On-chip $\chi^{(2)}$ microring optical parametric oscillator

TL;DR

This paper demonstrates a low-threshold, tunable on-chip optical parametric oscillator using aluminum nitride microring resonators, achieving high efficiency and broad bandwidth for potential quantum and sensing applications.

Contribution

It introduces a highly efficient, low-threshold, chip-integrated $ ext{chi}^{(2)}$ microring OPO with broad tunability and high output, advancing integrated nonlinear optics.

Findings

Achieved milliwatt-level output power with 17% efficiency.

Demonstrated broadband tunability over 180 nm in the C band.

Enabled low-threshold parametric oscillation in integrated photonics.

Abstract

Optical parametric oscillators (OPOs) have been widely used for decades as tunable, narrow linewidth, and coherent light sources for reaching long wavelengths and are attractive for applications such as quantum random number generation and Ising machines. To date, waveguide-based OPOs have suffered from relatively high thresholds on the order of hundreds of milliwatts.

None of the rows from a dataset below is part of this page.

(** *** Dictionaries *)

Section Dict.
Variables K V : Type.
Variable eqb : K -> K -> bool.

Fixpoint dict_get (k : K) (d : list (K * V)) : option V :=
  match d with
  | [] => None
  | (k', v) :: r => if eqb k' k then Some v else dict_get k r
  end.

Fixpoint dict_set (k : K) (v : V) (d : list (K * V)) : list (K * V) :=
  match d with
  | [] => [(k, v)]
  | (k', v') :: r =>
      if eqb k' k then (k', v) :: r else (k', v') :: dict_set k v r
  end.
End Dict.

(** *** Accounts *)

Module Accounts.

Record t := {
  dry_run : bool;
  account_map : list ((string * string) * Z);
  sevdesk_accounts_cache : list (Z * account);
  sevdesk_accounts_by_name : list (string * account)
}.

Definition key_eqb (a b : string * string) : bool :=
  String.eqb (fst a) (fst b) && String.eqb (snd a) (snd b).

(** The truth value of [acc.id]: an identifier that is there and not 0. *)
Definition truthy_id (a : account) : option Z :=
  match acc_id a with
  | Some i => if (i =? 0)%Z then None else Some i
  | None => None
  end.

(** The truth value of [acc.name]: a name that is there and not empty. *)
Definition truthy_name (a : account) : option string :=
  match acc_name a with
  | Some n => if String.eqb n "" then None else Some n
  | None => None
  end.

Definition set_account_map (self : t) (k : string * string) (i : Z) : t :=
  {| dry_run := dry_run self;
     account_map := dict_set key_eqb k i (account_map self);
     sevdesk_accounts_cache := sevdesk_accounts_cache self;
     sevdesk_accounts_by_name := sevdesk_accounts_by_name self |}.

Definition set_caches (self : t) (i : Z) (name : string) (a : account) : t :=
  {| dry_run := dry_run self;
     account_map := account_map self;
     sevdesk_accounts_cache := dict_set Z.eqb i a (sevdesk_accounts_cache self);
     sevdesk_accounts_by_name :=
       dict_set String.eqb name a (sevdesk_accounts_by_name self) |}.

(** The body of the loop of [_load_existing_accounts]. *)
Definition load_account (self : t) (acc : account) : t :=
  if acc_register acc then self
  else match truthy_id acc, truthy_name acc with
       | Some i, Some n => set_caches self i n acc
       | _, _ => self
       end.

Definition _load_existing_accounts {W} (api : remote W) (self : t) : M W t :=
  print MFetchingAccounts ;;;
  res <- call (GetCheckAccounts None)
           (fun w => get_check_accounts api w None) ;;
  match res with
  | Raises => die LoadFailed
  | Nothing => print MNoAccounts ;;; ret self
  | Objects l =>
      let self' := fold_left load_account l self in
      print (MFoundAccounts (List.length (sevdesk_accounts_cache self'))) ;;;
      ret self'
  end.

(** [Accounts(client, dry_run)]. *)
Definition __init__ {W} (api : remote W) (dry : bool) : M W t :=
  _load_existing_accounts api
    {| dry_run := dry; account_map := [];
       sevdesk_accounts_cache := []; sevdesk_accounts_by_name := [] |}.

Definition _generate_account_name (identifier currency : string) : string :=
  ("Wise (" ++ currency ++ ", " ++ identifier ++ ")")%string.

(** [currency.upper()]. *)
Definition upper_char (c : ascii) : ascii :=
  let n := nat_of_ascii c in
  if (97 <=? n)%nat && (n <=? 122)%nat then ascii_of_nat (n - 32) else c.

Definition upper (s : string) : string :=
  string_of_list_ascii (map upper_char (list_ascii_of_string s)).

(** The loop over the second lookup's objects: the first object with the
    target name, a type other than register and an identifier. *)
Fixpoint double_check (target_name : string) (objs : list account)
  : option (Z * account) :=
  match objs with
  | [] => None
  | obj :: r =>
      match acc_name obj, acc_register obj, truthy_id obj with
      | Some n, false, Some i =>
          if String.eqb n target_name then Some (i, obj)
          else double_check target_name r
      | _, _, _ => double_check target_name r
      end
  end.

Definition create {W} (api : remote W) (self : t)
  (identifier currency target_name : string) : M W (Z * t) :=
  print (MCreating target_name) ;;;
  res <- call (CreateCheckAccount target_name (upper currency) identifier)
           (fun w => create_check_account api w target_name (upper currency)
                       identifier) ;;
  match res with
  | Raises => die (CreateException target_name)
  | Nothing => die (CreateFailed target_name)
  | Objects created_account =>
      match truthy_id created_account with
      | Some i =>
          print (MCreated i) ;;;
          ret (i, set_caches (set_account_map self (identifier, currency) i)
                    i target_name created_account)
      | None => die (CreateFailed target_name)
      end
  end.

Definition get_or_create_account_id {W} (api : remote W) (self : t)
  (identifier currency : string) : M W (Z * t) :=
  let account_key := (identifier, currency) in
  match dict_get key_eqb account_key (account_map self) with
  | Some i => ret (i, self)
  | None =>
      let target_name := _generate_account_name identifier currency in
      print (MLooking target_name) ;;;
      match
        match dict_get String.eqb target_name (sevdesk_accounts_by_name self)
        with
        | Some existing_account => truthy_id existing_account
        | None => None
        end
      with
      | Some i =>
          print (MFoundExisting i) ;;;
          ret (i, set_account_map self account_key i)
      | None =>
          res <- call (GetCheckAccounts (Some target_name))
                   (fun w => get_check_accounts api w (Some target_name)) ;;
          match res with
          | Raises => fun s => (Uncaught, s)
          | _ =>
              match
                match res with
                | Objects l => double_check target_name l
                | _ => None
                end
              with
              | Some (i, obj) =>
                  print (MFoundDoubleCheck i) ;;;
                  ret (i, set_caches (set_account_map self account_key i)
                            i target_name obj)
              | None =>
                  print (MNotFound target_name) ;;;
                  if dry_run self then
                    print MDryRunWouldCreate ;;; die DryRunNoAccount
                  else create api self identifier currency target_name
              end
          end
      end
  end.

End Accounts.

(** ** The script *)

Definition TRANSACTION_FETCH_LIMIT : nat := 100.

(** The [while True] of [get_all_account_transactions]; [fuel] bounds the
    number of pages. *)
Fixpoint fetch_pages {W} (api : remote W) (fuel : nat) (account_id offset : Z)
  (all_transactions : list Tx.t) : M W (list Tx.t) :=
  match fuel with
  | O => fun s => (Unfinished, s)
  | S fuel' =>
      res <- call (GetTransactions account_id offset)
               (fun w => get_transactions api w account_id offset) ;;
      match res with
      | Raises => fun s => (Uncaught, s)
      | Objects ((_ :: _) as objects) =>
          let fetched_count := List.length objects in
          let all_transactions := all_transactions ++ objects in
          if (fetched_count <? TRANSACTION_FETCH_LIMIT)%nat
          then ret all_transactions
          else fetch_pages api fuel' account_id
                 (offset + Z.of_nat fetched_count) all_transactions
      | _ => print MNoMoreTransactions ;;; ret all_transactions
      end
  end.

Definition get_all_account_transactions {W} (api : remote W) (fuel : nat)
  (account_id : Z) : M W (list Tx.t) :=
  print (MFetchingTransactions account_id) ;;;
  all_transactions <- fetch_pages api fuel account_id 0 [] ;;
  print (MTotalFetched account_id (List.length all_transactions)) ;;;
  ret all_transactions.

(** [input(...).lower().strip()]. *)
Definition normalise (line : string) : list ascii :=
  PyFloat.strip (map Chars.lower (list_ascii_of_string line)).

Definition startswith (c : ascii) (s : list ascii) : bool :=
  match s with
  | d :: _ => Ascii.eqb d c
  | [] => false
  end.

(** The loop of [ask_for_confirmation] over the lines still to be read: the
    answer ([Uncaught] is the [EOFError] of [input] at the end of the input),
    the lines left and what was printed. *)
Fixpoint ask_lines (n : nat) (lines : list string)
  : outcome bool * list string * list event :=
  match lines with
  | [] => (Uncaught, [], [Ask n])
  | line :: rest =>
      let response := normalise line in
      if startswith "y" response then (Ret true, rest, [Ask n])
      else if startswith "n" response || PyFloat.is_nil response
      then (Ret false, rest, [Ask n])
      else
        let '(o, rest', evs) := ask_lines n rest in
        (o, rest', Ask n :: Out MPleaseAnswer :: evs)
  end.

Definition ask_for_confirmation {W} (n : nat) : M W bool :=
  fun s =>
    let '(o, rest, evs) := ask_lines n (stdin s) in
    (o, {| world := world s; trace := trace s ++ evs; stdin := rest |}).

Record counts := {
  deleted_count : nat;
  failed_count : nat
}.

(** One iteration of [for tx_id in transactions_to_delete_ids]: the [try]
    around the delete call catches every exception. *)
Definition delete_step {W} (api : remote W) (st : run W * counts) (tx_id : Z)
  : run W * counts :=
  let '(s, c) := st in
  let s1 := emit (Out (MDeleting tx_id)) (emit (Out (MAttempting tx_id)) s) in
  let '(w, ok) := delete_check_account_transaction api (world s1) tx_id in
  let s2 := {| world := w;
               trace := trace s1 ++ [Call (DeleteTransaction tx_id)];
               stdin := stdin s1 |} in
  if ok then
    (emit (Out (MDeleted tx_id)) s2,
     {| deleted_count := S (deleted_count c); failed_count := failed_count c |})
  else
    (emit (Err (MDeleteFailed tx_id)) s2,
     {| deleted_count := deleted_count c; failed_count := S (failed_count c) |}).

Definition delete_all {W} (api : remote W) (ids : list Z) : M W counts :=
  fun s =>
    let '(s', c) :=
      fold_left (delete_step api) ids
        (s, {| deleted_count := 0; failed_count := 0 |}) in
    (Ret c, s').

(** The confirmation and deletion phase of [main]. *)
Definition execution_gate {W} (api : remote W) (dry_run : bool)
  (transactions_to_delete_ids : list Z) : M W unit :=
  match transactions_to_delete_ids with
  | [] => print MNothingMarked
  | _ =>
      print MDeletionConfirmation ;;;
      if dry_run then
        print (MDryRunPlan (List.length transactions_to_delete_ids))
      else
        yes <- ask_for_confirmation (List.length transactions_to_delete_ids) ;;
        if yes : bool then
          print MUserConfirmed ;;;
          c <- delete_all api transactions_to_delete_ids ;;
          print MSummary ;;;
          print (MSummaryDeleted (deleted_count c)) ;;;
          print (MSummaryFailed (failed_count c))
        else print MDeclined
  end.

Definition emit_all {W} (evs : list event) : M W unit :=
  fun s =>
    (Ret tt,
     {| world := world s; trace := trace s ++ evs; stdin := stdin s |}).

Section Main.

Variable fromisoformat_date : string -> option date.
Variable W : Type.
Variable api : remote W.

(** [main] from [find_duplicate_transactions] on. *)
Definition reconcile (dry_run : bool) (transactions : list Tx.t) : M W unit :=
  let '(duplicate_groups, log) :=
    find_duplicate_transactions fromisoformat_date transactions in
  emit_all log ;;;
  let a := analyse duplicate_groups in
  emit_all (analysis_log a) ;;;
  execution_gate api dry_run (transactions_to_delete_ids a).

Record args := {
  args_account : string * string;
  args_dry_run : bool
}.

(** [main].  [SystemExit] from account resolution is caught and raised
    again with its code. *)
Definition main (a : args) (fuel : nat) : M W unit :=
  accounts <- Accounts.__init__ api (args_dry_run a) ;;
  r <- Accounts.get_or_create_account_id api accounts
         (fst (args_account a)) (snd (args_account a)) ;;
  let sevdesk_account_id := fst r in
  print (MWorkingWith sevdesk_account_id) ;;;
  transactions <- get_all_account_transactions api fuel sevdesk_account_id ;;
  match transactions with
  | [] => print MNoTransactions
  | _ => reconcile (args_dry_run a) transactions
  end.

End Main.

(** ** A parser of calendar dates

    [fromisoformat_date] is a parameter of the development.  The examples
    instantiate it with the form [YYYY-MM-DD], which every version of
    [fromisoformat] reads; texts with a time of day are outside this
    instance. *)

Module IsoDate.

Local Open Scope Z_scope.

Definition is_leap (y : Z) : bool :=
  ((y mod 4 =? 0) && negb (y mod 100 =? 0)) || (y mod 400 =? 0).

Definition days_in_month (y m : Z) : Z :=
  if m =? 2 then (if is_leap y then 29 else 28)
  else if (m =? 4) || (m =? 6) || (m =? 9) || (m =? 11) then 30
  else 31.

Definition number (ds : list ascii) : option Z :=
  if forallb Chars.is_digit ds then Some (PyFloat.digits_val ds) else None.

Definition parse (s : string) : option date :=
  match list_ascii_of_string s with
  | [y1; y2; y3; y4; s1; m1; m2; s2; d1; d2] =>
      if Ascii.eqb s1 "-" && Ascii.eqb s2 "-" then
        match number [y1; y2; y3; y4], number [m1; m2], number [d1; d2] with
        | Some y, Some m, Some d =>
            if (1 <=? y) && (1 <=? m) && (m <=? 12)
               && (1 <=? d) && (d <=? days_in_month y m)
            then Some {| year := y; month := m; day := d |}
            else None
        | _, _, _ => None
        end
      else None
  | _ => None
  end.

End IsoDate.

(** ** The statements to be compared with the code *)

Section Shapes.

Local Open Scope list_scope.

Definition text (s : string) : list ascii := list_ascii_of_string s.

(** The text of one or more decimal digits, of ASCII or of any other
    script of Unicode. *)
Definition decimal_digits (w : list ascii) : Prop :=
  exists cps,
    cps <> [] /\ Forall (fun cp => Unicode.is_decimal cp = true) cps
    /\ w = flat_map Unicode.encode cps.

(** A text that contains a card-transaction description followed by a
    decimal amount and, in parentheses, a currency code among [codes]. *)
Definition card_shape (codes : list ascii -> Prop) (s : list ascii) : Prop :=
  exists before whole frac code rest,
    s = before ++ text "Card transaction of " ++ whole ++ text "." ++ frac
        ++ text " (" ++ code ++ text ")" ++ rest
    /\ decimal_digits whole /\ decimal_digits frac
    /\ codes code.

With the advance in integrated photonic techniques demonstrated by high-efficiency second harmonic generation in aluminum nitride (AlN) photonic microring resonators, highly compact and nanophotonic implementation of parametric oscillation is feasible. Here, we employ phase-matched AlN microring resonators to demonstrate low-threshold parametric oscillation in the telecom infrared band with an on-chip efficiency up to 17% and milliwatt-level output power. A broad phase-matching window is observed, enabling tunable generation of signal and idler pairs over a 180 nm bandwidth across the C band. This result establishes an important milestone in integrated nonlinear optics and paves the way towards chip-based quantum light sources and tunable, coherent radiation for spectroscopy and chemical sensing.